The second International EcoHealth Forum (IEF 2008), in Mérida, Mexico, achieved two principal objectives: “increasing ownership of the process by the southern institutions, and increasing the interactions between a diverse set of international players convened to further develop the ecosystem approaches to human health,” said Dr Roberto Bazzani of the International Development Research Centre (IDRC). 
 
The Forum’s success was ensured by an international collaborative effort. Since IEF 2008 coincided with the conference of the International Association for Ecology and Health (EcoHealth), “instead of doing two different meetings, we began discussions to have a joint activity,” said Dr Bazzani. 
 
The Mexican National Institute for Public Health hosted the Forum. Three Brazilian institutions—the Institute for Ecological Research, the Oswaldo Cruz Foundation, and the Faculty of Veterinary Medicine and Zootechny of the University of São Paolo—joined with IDRC, EcoHealth, and later, the Pan American Health Organization to plan the Forum. The Communities of Practice in Ecohealth (CoPEHs) also collaborated in the organization process.
 
The collaborative approach encouraged “more open exchanges” between the different schools of ecohealth, said Dr Bazzani. Bringing people with different perspectives together “provided a more rich environment for us,” in which researchers learned from each other. For instance, although most ecohealth communities share a strong transdisciplinary perspective, North American ecohealth researchers “pay more attention to the ecological dimensions . . . whereas Latin American players tend to pay more attention to the social dimensions of human health. In Latin America we have less expertise in ecology and health, so exchanges were beneficial for all parties.”

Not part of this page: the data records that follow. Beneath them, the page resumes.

(** The canonical code of a symbol is the left end of its interval. *)
Lemma canonical_code lens s l : valid lens -> lens !! s = Some l -> 0 < l ->
  exists c, canonical_codes lens !! s = Some c /\ 0 <= c < 2 ^ l /\ c * 2 ^ (MAX_LEN - l) = lo lens s l.
Proof.
  intros (Hlen & Hr & Hk) Hs Hl.
  destruct (code_rows_spec lens (Z.to_nat MAX_LEN) 1 (replicate 256 0) 0) as (_ & _ & C); [done|lia|done|by rewrite length_replicate|lia| |].
  { by rewrite shorter_one. }
  rewrite Forall_lookup in Hr. pose proof (Hr _ _ Hs) as ?. cbn beta in *. destruct (C s l Hs ltac:(lia)) as (c & Hc & H0 & E).
  exists c. split; [exact Hc|]. split; [|done]. split; [done|].
  destruct (lo_room lens s l Hk Hs Hl) as (_ & L1 & L2).
  assert (2 ^ MAX_LEN = 2 ^ l * 2 ^ (MAX_LEN - l)) as EE by (rewrite <- Z.pow_add_r by lia; f_equal; lia).
  pose proof (Z.pow_pos_nonneg 2 (MAX_LEN - l) ltac:(lia) ltac:(lia)). nia.
Qed.

Lemma canonical_codes_length lens : valid lens -> length (canonical_codes lens) = 256%nat.
Proof.
  intros (Hlen & _ & Hk). rewrite <- Hlen.
  apply (code_rows_spec lens (Z.to_nat MAX_LEN) 1 (replicate 256 0) 0); [done|lia|done|by rewrite length_replicate|lia|].
  by rewrite shorter_one.
Qed.

(** [x] starts with the code of [s]. *)
Definition claims (lens : list Z) (s : nat) (x : Z) : Prop :=
  exists l c, lens !! s = Some l /\ canonical_codes lens !! s = Some c /\ 0 < l /\ x mod 2 ^ l = reverse c l.

#[global] Instance claims_dec lens s x : Decision (claims lens s x).
Proof.
  destruct (lens !! s) as [l|] eqn:El, (canonical_codes lens !! s) as [c|] eqn:Ec.
  1: destruct (decide (0 < l /\ x mod 2 ^ l = reverse c l)) as [Y|N];
       [left; exists l, c; tauto | right; intros (l' & c' & ? & ? & ? & ?); apply N; split; congruence].
  all: right; intros (l' & c' & ? & ? & _); congruence.
Defined.

(** Intervals follow the order of lengths, and of symbols within a length. *)
Lemma lo_shorter lens s l t l' : kraft_sum lens <= 2 ^ MAX_LEN ->
  lens !! s = Some l -> 0 < l -> l < l' <= MAX_LEN ->
  lo lens s l + 2 ^ (MAX_LEN - l) <= lo lens t l'.
Proof.
  intros Hk Hl H0 H2. destruct (lo_room lens s l Hk Hl ltac:(lia)) as (_ & A & _).
  pose proof (shorter_mono (l + 1) l' lens ltac:(lia)). pose proof (count_len_nonneg l' (take t lens)).
  unfold lo at 2. pose proof (Z.pow_nonneg 2 (MAX_LEN - l') ltac:(lia)). nia.
Qed.

Lemma lo_earlier lens s t l : lens !! s = Some l -> (s < t)%nat ->
  lo lens s l + 2 ^ (MAX_LEN - l) <= lo lens t l.
Proof.
  intros Hl Hst. unfold lo. pose proof (count_len_take _ _ _ Hl).
  pose proof (count_len_take_mono l lens (S s) t ltac:(lia)).
  pose proof (Z.pow_nonneg 2 (MAX_LEN - l) ltac:(lia)). nia.
Qed.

“A hallmark of the Mérida Forum was bringing together all these different groups,” Andrés Sánchez said. Regional CoPEHs held their own meetings at the Forum, and “there were also exchanges between them.”
 
While in the first Ecohealth Forum in 2003 two-thirds of the researchers were from North America, in 2008 both researchers and practitioners from all around the world came to Mexico—689 participants from 68 countries.
 
“It was incredible to see the representation from different regions and countries . . . and disciplines,” Dr Bazzani said. Interaction among all the players “reflects very well the interdisciplinarity of ecohealth.”
 
IEF 2008 demonstrated “that the ecohealth approach really works and really is having impacts on research and policy,” said Dr Bazzani.
 
When the IDRC ecohealth program officially began in 1996, “our first goal then was to see if what we call ecohealth could actually be relevant to both scientists and practitioners,” Sánchez said, and at the 2003 conference, “we brought our partners to see how far we had gone and see where were the gaps were.” In 2008, said Dr Bazzani, “a very relevant set of research outcomes and policy outcomes in the different regions [were] presented during the Forum.”
 
The Forum generated phenomenal energy. Even at the end of the conference, when people were “exhausted,” different groups still gathered in large numbers for post-forum meetings to discuss forms of collaboration across the different regions of the world. A momentum seems to be building among scientists and practitioners “interested in a global dialogue for tackling the pressing problems on health and environment that we now face at a planetary scale,” Sánchez said.
 
The three core themes for the plenary sessions—climate change and health, emerging infectious diseases, and sustainable development issues —were timely.
 
“The use of ecohealth approaches for emerging and infectious diseases . . . will be progressively and increasingly important,” Dr Bazzani said. Recent pandemics such as avian influenza and the H1N1 virus demonstrate the relevance of social and ecological interactions, and the interconnectedness of our world.
 
The field has grown from isolated projects to “a movement of ecohealth,” Dr Bazzani said. The high attendance at the Forum was also encouraging for IDRC because it is a “good indicator that the process is not relying exclusively on us, and that other players are [investing in ecohealth].”